▶ Action item
The sole answer should be the number of lines in the material below that hold "jset".

══ Data

Lemma used_resources_demand (spec : string → ResourceType → Z) apps_spec (apps : Apps) :
  NoDup dims →
  (∀ app tasks, (app, tasks) ∈ apps → ∃ r, dget apps_spec app = Some r ∧ ints_on dims r (spec app)) →
  ∃ used, used_resources_on_node dims (dmap (λ tasks, Z.of_nat (length tasks)) apps) apps_spec = Ok used ∧
          ints_on dims used (demand spec apps).
Proof.
  intros Hnd Hspec. unfold used_resources_on_node.
  assert (H0 : ints_on dims (dict_of ((λ dim, (dim, PInt 0)) <$> dims)) (λ _, 0)).
  { pose proof (ints_on_display (λ _, 0) Hnd) as Hd.
    rewrite dict_of_NoDup; [exact Hd|apply Hd]. }
  revert H0. generalize (dict_of ((λ dim, (dim, PInt 0)) <$> dims)) as used.
  assert (Hgen : ∀ used f, ints_on dims used f → ∃ used',
    foldM (λ used '(app, count),
      foldM (λ used dim, cur ← dgetitem used dim; spec ← dgetitem apps_spec app;
        v ← dgetitem spec dim; x ← nmul v (PInt count); y ← nadd cur x; Ok (dset used dim y)) used dims)
      used (dmap (λ tasks, Z.of_nat (length tasks)) apps) = Ok used' ∧
    ints_on dims used' (λ dim, f dim + demand spec apps dim)).
  { induction apps as [|[app tasks] apps IH]; intros used f Hused.
    - exists used. split; [done|]. eapply ints_on_ext; [|exact Hused]. simpl. intros; lia.
    - destruct (Hspec app tasks) as (r & Hr & Hri); [set_solver|].
      destruct (add_app_resources apps_spec app r (spec app) (Z.of_nat (length tasks)) dims used f)
        as (used1 & H1 & H1i); [by unfold dgetitem; rewrite Hr|done|done|done|done|].
      destruct (IH ltac:(set_solver) used1 _ H1i) as (used2 & H2 & H2i).
      exists used2. split.
      + unfold dmap in *. rewrite fmap_cons. cbn [foldM].
        apply bind_Ok_iff. exists used1. split; [exact H1|exact H2].
      + eapply ints_on_ext; [|exact H2i]. intros dim Hdim. cbn beta.
        rewrite decide_True by done. unfold demand. cbn [foldr]. by rewrite Z.add_assoc. }
  intros used Hused. destruct (Hgen used _ Hused) as (used' & H1 & H2).
  exists used'. split; [exact H1|]. eapply ints_on_ext; [|exact H2]. intros; cbn beta; lia.
Qed.

Lemma sum_resources_ints a b f g :
  ints_on dims a f → ints_on dims b g →
  ∃ c, sum_resources a b = Ok c ∧ ints_on dims c (λ dim, f dim + g dim).
Proof.
  intros Ha Hb. unfold sum_resources, check_keys. rewrite (ints_on_same_keys a b f g) by done.
  cbn [mbind result_bind].
  destruct (ints_on_loop (λ dim x, y ← dgetitem b dim; nadd x y) f (λ dim, f dim + g dim) a [])
    as (c & Hc & Hci); [done|..].
  - intros dim Hdim. by rewrite (ints_on_getitem b g).
  - constructor.
  - done.
  - exists c. split; [|done]. etrans; [|exact Hc]. apply foldM_ext. intros c' [dim x] _.
    by destruct (dgetitem b dim).
Qed.

Lemma subtract_resources_ints a b f g :
  ints_on dims a f → ints_on dims b g →
  ∃ c, subtract_resources a b None = Ok c ∧ ints_on dims c (λ dim, f dim - g dim).
Proof.
  intros Ha Hb. unfold subtract_resources, check_keys. rewrite (ints_on_same_keys a b f g) by done.
  cbn [mbind result_bind].
  destruct (ints_on_loop (λ dim x, y ← dgetitem b dim; nsub x y) f (λ dim, f dim - g dim) a a)
    as (c & Hc & Hci); [done|..].
  - intros dim Hdim. by rewrite (ints_on_getitem b g).
  - apply Ha.
  - intros dim Hdim. destruct Ha as [_ Ha]. by rewrite Ha, decide_False.
  - exists c. split; [|done].
    apply bind_Ok_iff. exists c. split; [|done]. etrans; [|exact Hc]. apply foldM_ext.
    intros c' [dim x] _. rewrite orb_true_r. by destruct (dgetitem b dim).
Qed.
End ints.

(** ** The decision of [Fit] *)
Section fit.
  Context (dims : list ResourceType).

(** [g <= f] in every dimension. *)
Definition all_le (g f : ResourceType → Z) : bool := forallb (λ dim, g dim <=? f dim) dims.

Lemma all_le_true g f : all_le g f = true ↔ ∀ dim, dim ∈ dims → g dim ≤ f dim.
Proof.
  unfold all_le. rewrite forallb_forall. split; intros Hall dim Hd.
  - apply Z.leb_le, Hall. by apply list_elem_of_In.
  - apply Z.leb_le, Hall. by apply list_elem_of_In.
Qed.

Lemma filter_negative r f :
  ints_on dims r f →
  match List.filter (λ rv, nltb rv.2 (PInt 0)) r with [] => true | _ => false end =
  all_le (λ _, 0) f.
Proof.
  intros Hr. destruct (List.filter _ r) as [|[dim v] l] eqn:E; symmetry.
  - apply all_le_true. intros dim Hdim.
    destruct (Z_lt_le_dec (f dim) 0) as [Hlt|]; [|done]. exfalso.
    assert (Hin : In (dim, PInt (f dim)) (List.filter (λ rv, nltb rv.2 (PInt 0)) r)).
    { apply filter_In. split; [|by apply Z.ltb_lt].
      by apply list_elem_of_In, dget_Some_in, (ints_on_get dims). }
    by rewrite E in Hin.
  - apply not_true_iff_false. rewrite all_le_true. intros Hall.
    assert (Hin : In (dim, v) (List.filter (λ rv, nltb rv.2 (PInt 0)) r)) by (rewrite E; by left).
    apply filter_In in Hin as [Hin Hlt]. apply list_elem_of_In in Hin.
    destruct (ints_on_elem dims _ _ _ _ Hr Hin) as [-> Hd].
    apply Z.ltb_lt in Hlt. specialize (Hall dim Hd). cbn beta in Hall. lia.
Qed.
Lemma misplaced_found r :
  misplaced score_target nodes_type profile apps_on_node = Ok r → found_ok r.
Proof.
  apply (foldM_inv found_ok).
  2: { split; intros app nodes node tasks task Hin; by apply not_elem_of_nil in Hin. }
  intros acc [node apps] acc' Hnode Hacc Hf. apply bind_Ok_iff in Hf as (ty & Hty & Hf).
  apply or_raise_Ok in Hty. revert Hf. apply (foldM_inv found_ok); [|done]. clear acc acc' Hacc.
  intros [re co] [app tasks] acc' Happ [Hre Hco] Hf. unfold note_misplaced, app_fit_node_type in Hf.
  apply bind_Ok_iff in Hf as (fits & Hfits & Hf).
  apply bind_Ok_iff in Hfits as (app_type & Htype & [= <-]).
  case_bool_decide as Hne; injection Hf as <-; [done|].
  assert (Hall : ∀ task, task ∈ tasks → misplaced_task ty task).
  { intros task Htask. exists node, apps, app, tasks, app_type. naive_solver. }
  destruct ty; cbn [fst snd]; split; try done; by apply note_tasks_misplaced.
Qed.

(** The tasks listed so far satisfy [P]. *)
Definition tasks_ok {A} (P : string → Prop) (acc : A * list string) : Prop := ∀ task, task ∈ acc.2 → P task.

Lemma tasks_ok_app {A} P (a : A) (acc : A * list string) task :
  tasks_ok P acc → P task → tasks_ok P (a, acc.2 ++ [task]).
Proof. intros Hacc Ht t [Hin| ->%list_elem_of_singleton]%elem_of_app; [by apply Hacc|done]. Qed.

Lemma free_pmem_nodes_tasks apps_spec reschedule used r :
  all_misplaced PMEM reschedule → free_pmem_nodes apps_spec reschedule used = Ok r →
  tasks_ok (misplaced_task PMEM) r.
Proof.
  intros Hre. apply (foldM_inv (tasks_ok (misplaced_task PMEM))).
  2: { intros task Hin. by apply not_elem_of_nil in Hin. }
  intros acc [app nodes] acc' Happ Hacc. apply (foldM_inv (tasks_ok _)); [|done].
  clear acc acc' Hacc. intros acc [node tasks] acc' Hnode Hacc Hf. destruct (dmem _ _); [|done].
  revert Hf. apply (foldM_inv (tasks_ok _)); [|done]. clear acc acc' Hacc.
  intros acc task acc' Htask Hacc Hf. inv_ok. apply tasks_ok_app; [done|]. by eapply Hre.
Qed.
(** C27 (invariant): counting the applications of the cluster loses and invents no pod:
    the assigned tasks and the unassigned counts together are as many as the pods of the
    monitored namespaces that carry the label of an application. *)
Theorem apps_counts_every_pod w assigned unassigned w' :
  cluster_apps_counts kubeapi w = (Ok (assigned, unassigned), w') →
  ∃ pods : list (list json),
    Forall2 (λ ns ps, ∃ w1 w2, kube_items kubeapi ("/api/v1/namespaces/" +:+ ns +:+ "/pods") w1 = (Ok ps, w2))
      (k_monitored_namespaces kubeapi) pods ∧
    assigned_total assigned + unassigned_total unassigned =
      zsum (λ pod, if labelled pod then 1 else 0) (concat pods).
Proof.
  unfold cluster_apps_counts. intros (nodes & w1 & _ & Hf)%M_bind_Ok_iff.
  apply M_bind_Ok_iff in Hf as (names & w2 & _ & Hf). apply count_namespaces_total in Hf as (pods & Hp & Hf).
  exists pods. split; [done|]. unfold counts_total in Hf. cbn [fst snd] in Hf.
  rewrite worker_names_total in Hf. exact Hf.
Qed.

(** *** Capacities *)

(** What every node of the answer has. *)
Definition has_basic (caps : Resources) : Prop := CPU ∈ dkeys caps ∧ MEM ∈ dkeys caps.
Definition all_basic (d : dict string Resources) : Prop := ∀ node caps, (node, caps) ∈ d → has_basic caps.
(* ===== verification/Admission.v ===== *)
(** * The admission controller

    [src/wca/admission_controller]: the service that annotates the pods of an
    application with the memory it needs.  Its data come from Prometheus; the
    difference of two documents ([jsonpatch]), its encoding and [str] of a float are
    parameters. *)
From S2P Require Export ClusterData.

(** ** The data of the applications *)

(** src/wca/admission_controller/app_data_provider.py:19-22 [Queries] *)
Definition APP_WSS : string := "app_req{dim=" +:+ in_quotes "wss" +:+ "}".
Definition APP_RSS : string := "app_req{dim=" +:+ in_quotes "mem" +:+ "}".

Section app_data.
  Context {W : Type} `{Requests W}.

(** src/wca/admission_controller/app_data_provider.py:37-43 [AppDataProvider._get_requested_app_metric] *)
Definition get_requested_app_metric (prometheus : Prometheus) (query : string) : M W (dict string float) :=
  rows ← do_query prometheus query true;
  lift (rows ← jiter rows; rows_dict (λ row, row_metric row "app") row_value rows).

(** src/wca/admission_controller/app_data_provider.py:31-35 [AppDataProvider.get_wss, AppDataProvider.get_rss]
    The queries of the class are used, not those the provider was given. *)
Definition get_wss (prometheus : Prometheus) : M W (dict string float) :=
  get_requested_app_metric prometheus APP_WSS.
Definition get_rss (prometheus : Prometheus) : M W (dict string float) :=
  get_requested_app_metric prometheus APP_RSS.
End app_data.

(** ** The service *)

(** src/wca/admission_controller/service.py:126-128 [MemoryType] *)
Definition DRAM_memory : string := "dram".
Definition HMEM_memory : string := "dram,pmem".

(** src/wca/admission_controller/service.py:40-48 [AnnotatingService.__init__] *)
Record AnnotatingService := mkAnnotatingService {
  sv_prometheus : Prometheus;
  sv_dram_only_threshold : float;
  sv_cold_start_duration : option Z;
  sv_if_toptier_limit : bool;
  sv_monitored_namespaces : list string
}.

(** src/wca/admission_controller/service.py:32-48 [AnnotatingService.__init__], from a configuration *)
Definition make_service (prometheus : Prometheus) (dram_threshold : option float)
    (monitored_namespaces : option (list string)) : AnnotatingService :=
  mkAnnotatingService prometheus (default (float_of_ratio 100 1) dram_threshold) None true
    (default ["default"] monitored_namespaces).

Definition TOPTIER_KEY : string := "toptierlimit.cri-resource-manager.intel.com/pod".
Definition MEMORY_TYPE_KEY : string := "cri-resource-manager.intel.com/memory-type".
Definition COLD_START_KEY : string := "cri-resource-manager.intel.com/cold-start".

(** [d[k] = v] of a JSON object *)
Definition jset (v : json) (k : string) (x : json) : result json :=
  match v with JObj o => Ok (JObj (dset o k x)) | _ => Raise TypeError end.

(** [v.update(d)] *)
Definition jupdate (v : json) (d : dict string json) : result json :=
  match v with JObj o => Ok (JObj (dupdate o d)) | _ => Raise AttributeError end.

Section service.
  Context {W : Type} `{Requests W} `{PyFloatRepr}.
  Context (self : AnnotatingService).

(** src/wca/admission_controller/service.py:67-79 [AnnotatingService._get_wss, AnnotatingService._get_rss] *)
Definition app_metric (get : Prometheus → M W (dict string float)) (app_name : json) : M W (option string) :=
  per_app ← get (sv_prometheus self);
  v ← lift (json_get per_app app_name);
  mret (float_repr <$> v).

(** src/wca/admission_controller/service.py:81-87 [AnnotatingService._get_memory_type] *)
Definition get_memory_type (wss rss : string) : result string :=
  w ← py_float wss; r ← py_float rss; q ← fdiv w r;
  Ok (if fltb (sv_dram_only_threshold self) (fmul q (float_of_ratio 100 1)) then DRAM_memory
      else HMEM_memory).

(** src/wca/admission_controller/service.py:105-116 [AnnotatingService._mutate_pod], the annotations *)
Definition make_annotations (wss rss : option string) : result (dict string json) :=
  let annotations :=
    match wss with
    | Some wss => if sv_if_toptier_limit self then [(TOPTIER_KEY, JStr (wss +:+ "G"))] else []
    | None => []
    end in
  match wss, rss with
  | Some wss, Some rss =>
      memory_type ← get_memory_type wss rss;
      let annotations := dset annotations MEMORY_TYPE_KEY (JStr memory_type) in
      Ok (match sv_cold_start_duration self with
          | Some duration =>
              if String.eqb memory_type HMEM_memory then
                dset annotations COLD_START_KEY (JObj [("duration", JNum (PInt duration))])
              else annotations
          | None => annotations
          end)
  | _, _ => Ok annotations
  end.

(** src/wca/admission_controller/service.py:118-121 [AnnotatingService._mutate_pod], the metadata *)
Definition annotate (metadata : json) (annotations : dict string json) : result json :=
  match annotations with
  | [] => _ ← jget metadata "annotations" JNull; Ok metadata
  | _ =>
      old ← jget metadata "annotations" JNull;
      let old := if jtrue old then old else JObj [] in
      new ← jupdate old annotations;
      jset metadata "annotations" new
  end.

(** src/wca/admission_controller/service.py:89-123 [AnnotatingService._mutate_pod]
    The pod of the request and the pod that the patch leads to. *)
Definition mutate_pod (request : json) : M W (json * json) :=
  body ← lift (jitem request "request");
  spec ← lift (jitem body "object");
  namespace ← lift (jitem body "namespace");
  if negb (existsb (json_is namespace) (sv_monitored_namespaces self)) then mret (spec, spec)
  else
    metadata ← lift (jitem spec "metadata");
    app_name ← lift (labels ← jitem metadata "labels"; jitem labels "app");
    wss ← app_metric get_wss app_name;
    rss ← app_metric get_rss app_name;
    annotations ← lift (make_annotations wss rss);
    metadata ← lift (annotate metadata annotations);
    modified_spec ← lift (jset spec "metadata" metadata);
    mret (spec, modified_spec).

(** src/wca/admission_controller/service.py:54-65 [AnnotatingService._create_patch] *)
Definition create_patch (patch_of : json → json → string) (pods : json * json) : json :=
  JObj [("response",
         JObj [("allowed", JBool true); ("status", JObj [("message", JStr "Patching pod")]);
               ("patch", JStr (patch_of pods.1 pods.2)); ("patchtype", JStr "JSONPatch")])].

(** src/wca/admission_controller/service.py:50-52 [AnnotatingService.__init__.mutate] *)
Definition mutate (patch_of : json → json → string) (request : json) : M W json :=
  pods ← mutate_pod request; mret (create_patch patch_of pods).
End service.

(** ** Properties *)

(** Whether the key belongs to the service. *)
Definition annotation_key (k : string) : Prop := k ∈ [TOPTIER_KEY; MEMORY_TYPE_KEY; COLD_START_KEY].

Lemma make_annotations_keys self wss rss annotations k :
  make_annotations self wss rss = Ok annotations → k ∈ dkeys annotations → annotation_key k.
Proof.
  unfold make_annotations, annotation_key. intros Hm Hk.
  destruct wss as [wss|], rss as [rss|]; inv_ok.
  - destruct (sv_if_toptier_limit self), (sv_cold_start_duration self);
      try destruct (String.eqb _ HMEM_memory);
      repeat (apply dkeys_dset_elem in Hk as [->|Hk]; [set_solver|]); cbn in Hk; set_solver.
  - destruct (sv_if_toptier_limit self); cbn in Hk; set_solver.
  - cbn in Hk. set_solver.
  - cbn in Hk. set_solver.
Qed.

Lemma annotate_other metadata annotations metadata' k :
  annotate metadata annotations = Ok metadata' → k ≠ "annotations" → jitem metadata' k = jitem metadata k.
Proof.
  unfold annotate, jset. intros Ha Hk. destruct annotations as [|kv annotations]; [by inv_ok|].
  apply bind_Ok_iff in Ha as (old & _ & Ha). apply bind_Ok_iff in Ha as (new & _ & Ha).
  destruct metadata; inv_ok. cbn. unfold dgetitem. by rewrite dget_dset_ne.
Qed.

(** The annotations of the pod: those of the service over those it had. *)
Lemma annotate_merges metadata annotations metadata' :
  annotations ≠ [] → dict_wf annotations → annotate metadata annotations = Ok metadata' →
  ∃ old new, jget metadata "annotations" JNull = Ok old ∧
    jitem metadata' "annotations" = Ok (JObj new) ∧
    ∀ k, dget new k = match dget annotations k with
                      | Some v => Some v
                      | None => match old with JObj o => dget o k | _ => None end
                      end.
Proof.
  unfold annotate. intros Hne Hwf Ha. destruct annotations as [|kv annotations]; [done|].
  apply bind_Ok_iff in Ha as (old & Hold & Ha). apply bind_Ok_iff in Ha as (new & Hnew & Ha).
  unfold jset in Ha. destruct metadata as [| | | | |o]; try discriminate Ha. injection Ha as <-.
  assert (Hcase : ∃ o', (∀ k, dget o' k = match old with JObj o => dget o k | _ => None end) ∧
    new = JObj (dupdate o' (kv :: annotations))).
  { destruct (jtrue old) eqn:E.
    - destruct old; try discriminate Hnew. injection Hnew as <-. eauto.
    - injection Hnew as <-. exists []. split; [|done]. intros k. by destruct old as [| | | | |[|]]. }
  destruct Hcase as (o' & Ho & ->). exists old, (dupdate o' (kv :: annotations)). split; [done|].
  split; [cbn; unfold dgetitem; by rewrite dget_dset_eq|]. intros k. by rewrite dget_dupdate, Ho.
Qed.

Lemma make_annotations_wf self wss rss annotations :
  make_annotations self wss rss = Ok annotations → dict_wf annotations.
Proof.
  unfold make_annotations. intros Hm.
  assert (H1 : ∀ w : string, dict_wf (if sv_if_toptier_limit self then [(TOPTIER_KEY, JStr (w +:+ "G"))] else [])).
  { intros w. destruct (sv_if_toptier_limit self); repeat constructor; set_solver. }
  destruct wss as [wss|], rss as [rss|]; inv_ok; [|by apply H1|constructor|constructor].
  destruct (sv_cold_start_duration self); try destruct (String.eqb _ HMEM_memory);
    repeat apply dset_wf; apply H1.
Qed.

Section service_spec.
  Context {W : Type} `{Requests W} `{PyFloatRepr}.
  Context (self : AnnotatingService).

(** A pod of a namespace that is not monitored is given back as it came. *)
Lemma unmonitored_unchanged request body spec namespace w :
  jitem request "request" = Ok body → jitem body "object" = Ok spec →
  jitem body "namespace" = Ok namespace →
  existsb (json_is namespace) (sv_monitored_namespaces self) = false →
  mutate_pod self request w = (Ok (spec, spec), w).
Proof.
  intros Hr Hs Hn He. unfold mutate_pod, mbind, M_bind, lift. by rewrite Hr, Hs, Hn, He.
Qed.

(** C12 (safety): the service touches nothing of a pod but the annotations of its own
    keys: every other field of the pod, every other field of its metadata and every
    annotation of somebody else is what it was. *)
Theorem mutate_only_annotates request w spec spec' w' :
  mutate_pod self request w = (Ok (spec, spec'), w') →
  spec' = spec ∨
  ∃ metadata metadata', jitem spec "metadata" = Ok metadata ∧ jitem spec' "metadata" = Ok metadata' ∧
    (∀ k, k ≠ "metadata" → jitem spec' k = jitem spec k) ∧
    (∀ k, k ≠ "annotations" → jitem metadata' k = jitem metadata k) ∧
    (metadata' = metadata ∨
     ∃ old new, jget metadata "annotations" JNull = Ok old ∧
       jitem metadata' "annotations" = Ok (JObj new) ∧
       ∀ k, ¬ annotation_key k → dget new k = match old with JObj o => dget o k | _ => None end).
Proof.
  unfold mutate_pod. intros Hm.
  apply M_bind_Ok_iff in Hm as (body & w1 & _ & Hm). apply M_bind_Ok_iff in Hm as (spec0 & w2 & _ & Hm).
  apply M_bind_Ok_iff in Hm as (ns & w3 & _ & Hm). destruct (negb _).
  { apply M_ret_Ok_iff in Hm as [[= -> ->] _]. by left. }
  apply M_bind_Ok_iff in Hm as (metadata & w4 & Hmeta & Hm). apply lift_Ok_iff in Hmeta as [Hmeta _].
  apply M_bind_Ok_iff in Hm as (app & w5 & _ & Hm). apply M_bind_Ok_iff in Hm as (wss & w6 & _ & Hm).
  apply M_bind_Ok_iff in Hm as (rss & w7 & _ & Hm). apply M_bind_Ok_iff in Hm as (annotations & w8 & Hann & Hm).
  apply lift_Ok_iff in Hann as [Hann _]. apply M_bind_Ok_iff in Hm as (metadata' & w9 & Hmeta' & Hm).
  apply lift_Ok_iff in Hmeta' as [Hmeta' _]. apply M_bind_Ok_iff in Hm as (spec1 & w10 & Hspec & Hm).
  apply lift_Ok_iff in Hspec as [Hspec _]. apply M_ret_Ok_iff in Hm as [[= -> ->] _].
  right. exists metadata, metadata'. split; [done|]. unfold jset in Hspec.
  destruct spec as [| | | | |o]; try discriminate Hspec. injection Hspec as <-.
  split; [cbn; unfold dgetitem; by rewrite dget_dset_eq|].
  split; [intros k Hk; cbn; unfold dgetitem; by rewrite dget_dset_ne|].
  split; [intros k; by apply (annotate_other _ _ _ _ Hmeta')|].
  destruct annotations as [|kv annotations].
  - left. unfold annotate in Hmeta'. apply bind_Ok_iff in Hmeta' as (? & _ & [= <-]). done.
  - right. apply annotate_merges in Hmeta' as (old & new & Hold & Hnew & Hk);
      [|done|by apply (make_annotations_wf _ _ _ _ Hann)].
    exists old, new. split; [done|]. split; [done|]. intros k Hkey. rewrite Hk.
    replace (dget (kv :: annotations) k) with (@None json); [done|]. symmetry. apply dget_None.
    intros Hin. by apply Hkey, (make_annotations_keys _ _ _ _ _ Hann).
Qed.
End service_spec.

(** ** A pod with annotations of its own *)
Definition example_admission_http (url : string) : response :=
  mkResponse true (Ok (example_rows
    (if query_is "wss" url then [example_row "app" "a" "2.0"]
     else [example_row "app" "a" "8.0"; example_row "app" "b" "1.0"]))).
#[local] Instance example_admission_requests : Requests bool := {
  requests_get _ url := mret (example_admission_http url);
  requests_delete _ url := mret (example_admission_http url)
}.
#[local] Instance example_admission_repr : PyFloatRepr :=
  λ f, if feqb f (float_of_ratio 2 1) then "2.0" else "8.0".
Definition example_request_json (app namespace : string) (annotations : list (string * json)) : json :=
  jobj1 "request" (JObj [("namespace", JStr namespace);
    ("object", JObj [("metadata", JObj [("labels", jobj1 "app" (JStr app)); ("annotations", JObj annotations)])])]).
Definition example_annotating (threshold : option float) : AnnotatingService :=
  make_service (mkPrometheus "http://prom" 9090 false None) threshold None.
Definition annotations_of (r : result (json * json)) : result json :=
  pods ← r; metadata ← jitem pods.2 "metadata"; jitem metadata "annotations".

Example annotated_pods :
  let run threshold app namespace :=
    annotations_of (mutate_pod (example_annotating threshold)
      (example_request_json app namespace [("owner", JStr "me")]) false).1 in
  run None "a" "default" =
    Ok (JObj [("owner", JStr "me"); (TOPTIER_KEY, JStr "2.0G"); (MEMORY_TYPE_KEY, JStr "dram,pmem")]) ∧
  run (Some (float_of_ratio 20 1)) "a" "default" =
    Ok (JObj [("owner", JStr "me"); (TOPTIER_KEY, JStr "2.0G"); (MEMORY_TYPE_KEY, JStr "dram")]) ∧
  run None "b" "default" = Ok (JObj [("owner", JStr "me")]) ∧
  run None "a" "other" = Ok (JObj [("owner", JStr "me")]).
Proof. vm_compute. done. Qed.

Definition example_mutated_pod : json * json :=
  result_get (JNull, JNull) (mutate_pod (example_annotating None)
    (example_request_json "a" "default" [("owner", JStr "me")]) false).1.

Lemma mutate_only_annotates_witness :
  example_mutated_pod.2 ≠ example_mutated_pod.1 ∧
  (example_mutated_pod.2 = example_mutated_pod.1 ∨
   ∃ metadata metadata', jitem example_mutated_pod.1 "metadata" = Ok metadata ∧
    jitem example_mutated_pod.2 "metadata" = Ok metadata' ∧
    (∀ k, k ≠ "metadata" → jitem example_mutated_pod.2 k = jitem example_mutated_pod.1 k) ∧
    (∀ k, k ≠ "annotations" → jitem metadata' k = jitem metadata k) ∧
    (metadata' = metadata ∨
     ∃ old new, jget metadata "annotations" JNull = Ok old ∧
       jitem metadata' "annotations" = Ok (JObj new) ∧
       ∀ k, ¬ annotation_key k → dget new k = match old with JObj o => dget o k | _ => None end)).
Proof.
  split; [vm_compute; discriminate|].
  apply (mutate_only_annotates (example_annotating None)
           (example_request_json "a" "default" [("owner", JStr "me")]) false
           example_mutated_pod.1 example_mutated_pod.2 false).
  vm_compute. reflexivity.
Defined.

════

▶ Expected output
6